I found this and this. But it seems that both these turn all the commits in the development branch into commits on the master branch.
What if I just want to say "what is now the tip of my development branch should become the new tip of the master branch, i.e. the next master branch commit from the last common commit between the two branches".
So basically an unconditional merge, where all conflicts are disregarded in favour of the tip development commit.
Bearing in mind that this is my own project, and no-one else is involved.
Edit
I tried the solution from chepner and got this
(doc_indexer) mike@M17A:/.../doc_indexer$ git cherry-pick my_dev_branch
Auto-merging tests/basic_tests/test_indexing_task.py
CONFLICT (content): Merge conflict in tests/basic_tests/test_indexing_task.py
Auto-merging src/core/visual_log_table_classes.py
Auto-merging src/core/main_window_class.py
CONFLICT (content): Merge conflict in src/core/main_window_class.py
Auto-merging src/core/indexing_task_class.py
CONFLICT (content): Merge conflict in src/core/indexing_task_class.py
error: could not apply d777951... ATG. [... my commit messaage for the tip commit on the dev branch]

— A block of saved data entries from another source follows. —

(* ===== verification/TradeApr.v ===== *)
(** [deribit_engine/trade_apr.py]: the capital base of a position and its
    annualised return at entry (screening and ledger) and at close. *)

From S2P Require Import Prelude Dec PyStr Utils Fees.
Local Open Scope Q_scope.
Local Open Scope dec_scope.
Local Open Scope bool_scope.

Definition days_between (from_ms to_ms : Z) : Q := inject_Z (to_ms - from_ms) ⊘ 86400000.

Definition entry_dte_days_at_open (entry_timestamp_ms expiration_timestamp_ms : Z) : Q :=
  if ((entry_timestamp_ms <=? 0) || (expiration_timestamp_ms <=? entry_timestamp_ms))%Z then 0
  else days_between entry_timestamp_ms expiration_timestamp_ms.

Definition holding_days (entry_timestamp_ms closed_timestamp_ms : Z) : Q :=
  if (closed_timestamp_ms <=? entry_timestamp_ms)%Z then 0
  else days_between entry_timestamp_ms closed_timestamp_ms.

(** The keyword arguments the functions of the module share. *)
Record position : Type := {
  strategy : string;
  collateral_currency : string;
  option_type : string;
  quantity : Q;
  contract_size : Q;
  strike : Q;
  index_price_usd : Q;
  estimated_im_collateral : Q;
  covered_underlying_quantity : Q;
}.

Definition pos_or_one (q : Q) : Q := if q >? 0 then q else 1.

Definition opened_contract_amount_per_contract (p : position) : Q :=
  let qty := pos_or_one p.(quantity) in
  let book := upper p.(collateral_currency) in
  let strat := strip p.(strategy) in
  let cs := pos_or_one p.(contract_size) in
  if String.eqb strat "bull_put_spread" && (p.(estimated_im_collateral) >? 0)
  then p.(estimated_im_collateral) ⊘ qty
  else if String.eqb book "USDC" then
    if String.eqb (lower (str_or p.(option_type) "put")) "call" then
      if p.(index_price_usd) <=? 0 then 0 else p.(index_price_usd)
    else if p.(strike) <=? 0 then 0 else p.(strike)
  else cs.

Definition opened_notional_for_position (p : position) : Q :=
  let per := opened_contract_amount_per_contract p in
  let qty := pos_or_one p.(quantity) in
  let book := upper p.(collateral_currency) in
  let strat := strip p.(strategy) in
  if String.eqb strat "covered_call" then
    if p.(covered_underlying_quantity) >? 0 then p.(covered_underlying_quantity) else qty
  else if String.eqb book "USDC" then per ⊗ qty
  else if String.eqb strat "bull_put_spread" then
    if per >? 0 then per ⊗ qty else p.(estimated_im_collateral)
  else per ⊗ qty.

Definition position_apr_capital_base (p : position) : Q := opened_notional_for_position p.

Definition entry_net_apr_from_actual_open (p : position) (net_credit_collateral : Q)
    (entry_timestamp_ms expiration_timestamp_ms : Z) : Q :=
  let dte := entry_dte_days_at_open entry_timestamp_ms expiration_timestamp_ms in
  if (dte <=? 0) || (net_credit_collateral <=? 0) then 0
  else
    let opened := opened_notional_for_position p in
    if opened <=? 0 then 0 else annualized_return net_credit_collateral opened dte.

Definition entry_net_apr_from_fill (p : position) (premium_per_contract : Q)
    (entry_timestamp_ms expiration_timestamp_ms : Z) (fee_rate fee_cap_rate : Q)
    (net_credit_collateral : option Q) : Q :=
  let dte := entry_dte_days_at_open entry_timestamp_ms expiration_timestamp_ms in
  if dte <=? 0 then 0
  else
    match (if String.eqb p.(strategy) "bull_put_spread" && (p.(estimated_im_collateral) >? 0)
           then net_credit_collateral else None) with
    | Some net => annualized_return net (opened_notional_for_position p) dte
    | None =>
        if premium_per_contract <=? 0 then 0
        else
          let opened := opened_contract_amount_per_contract p in
          if opened <=? 0 then 0
          else
            let book := upper p.(collateral_currency) in
            let opt := lower (str_or p.(option_type) "put") in
            if String.eqb book "USDC" && String.eqb opt "put" then
              net_apr_linear_usdc_short_put_per_contract
                premium_per_contract opened dte p.(index_price_usd) fee_rate fee_cap_rate 0
            else if String.eqb book "USDC" && String.eqb opt "call" then
              net_apr_linear_usdc_short_call_per_contract
                premium_per_contract opened dte fee_rate fee_cap_rate 0
            else
              net_apr_inverse_short_per_contract
                premium_per_contract opened dte fee_rate fee_cap_rate 0
    end.

Definition remaining_apr_for_group (remaining_credit capital_base dte_days : Q) : Q :=
  annualized_return remaining_credit capital_base dte_days.

Definition realized_apr_from_close (p : position) (pnl_collateral_native : Q)
    (entry_timestamp_ms closed_timestamp_ms : Z) : Q :=
  let opened := opened_notional_for_position p in
  let days := holding_days entry_timestamp_ms closed_timestamp_ms in
  annualized_return pnl_collateral_native opened days.

(** ** The capital base *)

Lemma pos_or_one_pos q : 0 < pos_or_one q.
Proof. unfold pos_or_one. destruct (dltb_spec 0 q); lra. Qed.

Lemma opened_contract_amount_nonneg p : 0 <= opened_contract_amount_per_contract p.
Proof.
  unfold opened_contract_amount_per_contract. pose proof (pos_or_one_pos p.(quantity)).
  pose proof (pos_or_one_pos p.(contract_size)). cbn zeta.
  destruct (String.eqb _ "bull_put_spread"); cbn [andb].
  - destruct (dltb_spec 0 p.(estimated_im_collateral)); [apply ddiv_nonneg; lra|].
    dcase; destruct (String.eqb _ _); try destruct (String.eqb _ _); dcase; lra.
  - destruct (String.eqb _ _); try destruct (String.eqb _ _); dcase; lra.
Qed.

(** The base is positive unless the linear anchor (strike or index) is missing. *)
Lemma opened_notional_pos p :
  (upper p.(collateral_currency) = "USDC"%string -> 0 < p.(strike) /\ 0 < p.(index_price_usd)) ->
  0 < opened_notional_for_position p.
Proof.
  intros H. pose proof (pos_or_one_pos p.(quantity)) as Q1. pose proof (pos_or_one_pos p.(contract_size)) as C1.
  unfold opened_notional_for_position. cbn zeta.
  assert (P : 0 < opened_contract_amount_per_contract p).
  { unfold opened_contract_amount_per_contract. cbn zeta.
    destruct (String.eqb (strip _) "bull_put_spread" && _) eqn:B; dhyps; [apply ddiv_pos; assumption|].
    destruct (String.eqb_spec (upper p.(collateral_currency)) "USDC") as [E|E]; [|exact C1].
    destruct (H E). destruct (String.eqb _ "call"); dcase; lra. }
  destruct (String.eqb _ "covered_call"); [dcase; lra|].
  destruct (String.eqb _ "USDC"); [apply dmul_pos; assumption|].
  destruct (String.eqb _ "bull_put_spread"); [|apply dmul_pos; assumption].
  destruct (dltb_spec 0 (opened_contract_amount_per_contract p)); [apply dmul_pos; assumption | lra].
Qed.

Lemma annualized_return_nonpos_base n c d : c <= 0 -> annualized_return n c d = 0.
Proof. intros H. unfold annualized_return. apply dleb_true in H. now rewrite H, orb_true_r. Qed.

Lemma annualized_return_pos n c d : 0 < n -> 0 < c -> 0 < d -> 0 < annualized_return n c d.
Proof.
  intros. unfold annualized_return. dcase; try lra. apply dmul_pos; apply ddiv_pos; lra.
Qed.

Lemma annualized_return_nonneg n c d : 0 <= n -> 0 <= annualized_return n c d.
Proof.
  intros. unfold annualized_return. dcase; try lra. apply dmul_nonneg; apply ddiv_nonneg; lra.
Qed.

Lemma annualized_return_mono n n' c d : n <= n' -> annualized_return n c d <= annualized_return n' c d.
Proof.
  intros L. unfold annualized_return.
  destruct (dleb_spec c 0); [rewrite !orb_true_r; cbn [orb]; lra|].
  destruct (dleb_spec d 0); [rewrite !orb_true_r; lra|].
  rewrite !orb_false_r. assert (0 <= 365 ⊘ d) by (apply ddiv_nonneg; lra).
  assert (Z : forall x, x == 0 -> (x ⊘ c) ⊗ (365 ⊘ d) == 0).
  { intros x E. rewrite dmul_0_l; [reflexivity|]. unfold ddiv. rewrite E. rewrite rnd_0 by (field; lra). reflexivity. }
  assert (M : (n ⊘ c) ⊗ (365 ⊘ d) <= (n' ⊘ c) ⊗ (365 ⊘ d)).
  { apply dmul_mono_l; [assumption|]. apply ddiv_mono_l; lra. }
  destruct (deqb_spec n 0) as [E|_]; destruct (deqb_spec n' 0) as [E'|_]; try lra.
  - rewrite Z in M by exact E. exact M.
  - rewrite (Z n') in M by exact E'. exact M.
Qed.

(** Entry and close returns measure the same thing: a position closed at its
    expiry with its whole net credit realises exactly the APR recorded at entry;
    the entry APR is non-negative; it is positive exactly when the option has
    time left, the net credit is positive and the position has a capital base;
    and a larger realised profit never lowers the close APR. *)
Theorem entry_apr_realized_at_expiry p net entry expiry :
  (0 < entry)%Z -> (entry < expiry)%Z ->
  (0 < net -> realized_apr_from_close p net entry expiry = entry_net_apr_from_actual_open p net entry expiry) /\
  0 <= entry_net_apr_from_actual_open p net entry expiry /\
  (0 < entry_net_apr_from_actual_open p net entry expiry <-> 0 < net /\ 0 < opened_notional_for_position p) /\
  (forall net', net <= net' -> realized_apr_from_close p net entry expiry <= realized_apr_from_close p net' entry expiry).
Proof.
  intros He Hx.
  assert (D : entry_dte_days_at_open entry expiry = days_between entry expiry).
  { unfold entry_dte_days_at_open. destruct (Z.leb_spec entry 0); [lia|]. destruct (Z.leb_spec expiry entry); [lia|]. reflexivity. }
  assert (H : holding_days entry expiry = days_between entry expiry).
  { unfold holding_days. destruct (Z.leb_spec expiry entry); [lia | reflexivity]. }
  assert (P : 0 < days_between entry expiry).
  { unfold days_between. apply ddiv_pos; [apply inject_Z_pos; lia | reflexivity]. }
  unfold realized_apr_from_close, entry_net_apr_from_actual_open. cbn zeta. rewrite D, H.
  destruct (dleb_spec (days_between entry expiry) 0); [lra|]. cbn [orb].
  split.
  { intros N. destruct (dleb_spec net 0); [lra|].
    destruct (dleb_spec (opened_notional_for_position p) 0); [apply annualized_return_nonpos_base; assumption | reflexivity]. }
  split.
  { destruct (dleb_spec net 0); [lra|]. destruct (dleb _ 0); [lra|]. apply annualized_return_nonneg. lra. }
  split.
  { destruct (dleb_spec net 0); [split; [lra | intros []; lra]|].
    destruct (dleb_spec (opened_notional_for_position p) 0); [split; [lra | intros []; lra]|].
    split; [lra|]. intros []. apply annualized_return_pos; assumption. }
  intros net' L. apply annualized_return_mono. exact L.
Qed.

Definition sample_position : position := {|
  strategy := "covered_call"; collateral_currency := "btc"; option_type := "call"; quantity := 2;
  contract_size := 1; strike := 70000; index_price_usd := 60000; estimated_im_collateral := 0;
  covered_underlying_quantity := 2 |}.

Lemma entry_apr_realized_at_expiry_witness :
  realized_apr_from_close sample_position 0.02 1000 (1000 + 7 * 86400000)
  = entry_net_apr_from_actual_open sample_position 0.02 1000 (1000 + 7 * 86400000).
Proof. apply entry_apr_realized_at_expiry; reflexivity. Defined.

hint: after resolving the conflicts, mark the corrected paths
hint: with 'git add <paths>' or 'git rm <paths>'
hint: and commit the result with 'git commit'
... then cancelled the cherry-pick operation.
There's got to be a simple answer to this, and I can't believe I'm the first person to have wanted to do this!
I think what you're trying to describe is this. You branched development
(which I will call dev
) from master
(which I will call main
). Okay, then you continued to work on both branches. But after a while you realized that all your work on main
was wrong, that dev
was right, and you just want to merge dev
into main
as if nothing had happened on main
since the point of divergence. In other words, starting with this:
A -- B -- C -- D -- E -- F (main)
\
X -- Y -- Z (dev)
You want this:
A -- B -- C ---------- MERGE (main)
\ /
X -- Y -- Z (dev)
And not only that, you want MERGE
to put main
in exactly the same state as dev
.
There are two parts to the answer. First, you need to erase everything on main
back down to the point of divergence:
% git switch main
% git reset --hard $(git merge-base main dev)
Now do the merge. Git will try to perform a fast-forward, which is not what you want (you have said you don't want main
to become identical to dev
); so prevent it:
% git merge --no-ff dev
Presto! The last commit on main
, the merge commit that you have just created, is identical to the last commit on dev
. The reason is that a merge is combination of all changes on both branches since the point of divergence. But there are no changes on main
since the point of divergence — because we erased them in the first step. Thus, this merge commit enacts all and only the changes made on dev
since the point of divergence, which is exactly what you are asking for (if I understand correctly).